Endymion

It is said that Endymion asked

for eternal sleep, and that Zeus

granted this boon; so that, henceforth,

his memories of Selene, like an especial thread of silk,

would weave within a Byzantine complexity of dreams.

Only, now, he is unable to awaken; the moon

orbits forever. Peasants here

point out the cave where he lies

on Mt. Latmus. It is difficult

to discern during the day, a mere

out-jutting on the side of a cliff. A conjecture.

Its inaccessibility denies scepticism.

Acceptance seems an approach more compatible

with the Greek Mind’s need

to be at one with its infinitely more interesting past.

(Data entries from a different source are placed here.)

(** * Writing *)

Definition info_entry (i : Pool_Info) : list byte :=
  entry_bytes i ++ concat (map (fun e => le_bytes 4 (p_abs e)) (chain i)).

Definition table_bytes (root : list Pool_Info) : list byte :=
  concat (map (fun i => if dump_skipped (type (head i)) then [] else info_entry i) root).

(** An array is complete: as many further nodes as its size says. *)
Definition chain_ok (i : Pool_Info) : Prop :=
  chain i = [] ∨ Z.of_nat (length (chain i)) = size i - 1.

Lemma dump_list_ok es w :
  dump_list (length es) es w = Ok (concat (map (fun e => le_bytes 4 (p_abs e)) es)) w.
Proof.
  induction es as [|e es IH]; [done|]. cbn [length dump_list].
  by erewrite mbind_ok by exact IH.
Qed.

(** A list that is too long ends the process. *)
Lemma dump_list_long k es w : (k < length es)%nat → dump_list k es w = Exited 1.
Proof.
  revert es. induction k as [|k IH]; intros [|e es] Hl; simpl in Hl; try lia; [done|].
  cbn [dump_list]. unfold mbind. by rewrite IH by lia.
Qed.

Lemma dump_table_ok root : ∀ w out g,
  w_fp w = FWrite out → w_gp w = FWrite g → Forall (dumpable w) root → Forall chain_ok root →
  ∃ w1 g1, dump_table root w = Ok (table_bytes root) w1 ∧ same_heap w w1
    ∧ w_fp w1 = FWrite (out ++ heap_bytes (wmem w) (dump_base w) root) ∧ w_gp w1 = FWrite g1.
Proof.
  induction root as [|i root IH]; intros w out g Hf Hg Hd Hc.
  - exists w, g. unfold heap_bytes. simpl. by rewrite app_nil_r.
  - apply Forall_cons in Hd as [Hi Hr], Hc as [Hci Hcr].
    destruct (dump_object_ok i w out g) as (w1&g1&Hr1&Hs1&Hf1&Hg1); try done.
    destruct (IH w1 _ g1 Hf1 Hg1) as (w2&g2&Hr2&Hs2&Hf2&Hg2); [|done|].
    { eapply Forall_impl; [exact Hr|]. intros j. by rewrite Hs1. }
    exists w2, g2. cbn [dump_table]. unfold table_bytes. cbn [map concat].
    split_and!; [|by transitivity w1| |done].
    + destruct (dump_skipped (type i)) eqn:Es.
      * unfold dump_object in Hr1. rewrite Es in Hr1. inversion Hr1; subst w1. exact Hr2.
      * erewrite mbind_ok by exact Hr1.
        assert ((match chain i with
                 | [] => mret []
                 | p => dump_list (Z.to_nat (size i - 1)) p
                 end) w1 = Ok (concat (map (fun e => le_bytes 4 (p_abs e)) (chain i))) w1) as Hl.
        { destruct Hci as [->|E]; [done|]. destruct (chain i) as [|e es] eqn:Ec; [done|].
          rewrite <- E, Nat2Z.id. apply dump_list_ok. }
        erewrite mbind_ok by exact Hl. erewrite mbind_ok by exact Hr2.
        unfold info_entry. by rewrite <- app_assoc.
    + rewrite Hf2, (sh_mem _ _ Hs1), (sh_base _ _ Hs1). unfold heap_bytes. simpl.
      by rewrite <- app_assoc.
Qed.

(** Frames go to frame.img: they are silent in dump.img. *)
Lemma frame_silent w (i : Pool_Info) : type (head i) = WASMInterpFrameT → silent w i.
Proof.
  intros Ht w1 _ [g Hg].
  assert (dump_object i w1 = dump_WASMInterpFrame i w1) as E
    by (unfold dump_object; by rewrite Ht).
  do 2 eexists. rewrite E. split; [by apply dump_frame_gp|]. done.
Qed.

Lemma skipped_silent w (i : Pool_Info) : dump_skipped (type (head i)) = true → silent w i.
Proof.
  intros Ht w1 _ [g Hg]. unfold dump_object. rewrite Ht. by exists w1, g.
Qed.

On a clear night, memories

of demonic times become pertinent.

Moon glow imprints itself

on the mountain, appears

to funnel down to the mouth

of the cave, reflecting scary interpretations.

It is as though an accumulator

had been placed in a rocky shelf

by an Olympian Tourist Board,

creating an etherially obscure Sound and Light Show

to both confuse and illuminate the uninitiated.

It is as though the Goddess

had come, as a kind of penance,

to view that beauty of true flesh

which must inevitably be rejected.

Day by day, Olympiad following Olympiad,

the progeny of such a union

must mourn its parentage.

In the morning only dew remains.

No photo-magnetic images, no electrical signals.

Not even a torso, a truncated Grecian cast

to lend an air of permanence.

Such is the god-prescribed panacea: Valium, for example,

as a cure for human aspiration.

Believe what you will: Endymion dreams, caresses;

Zeus alone communes with the moonlight.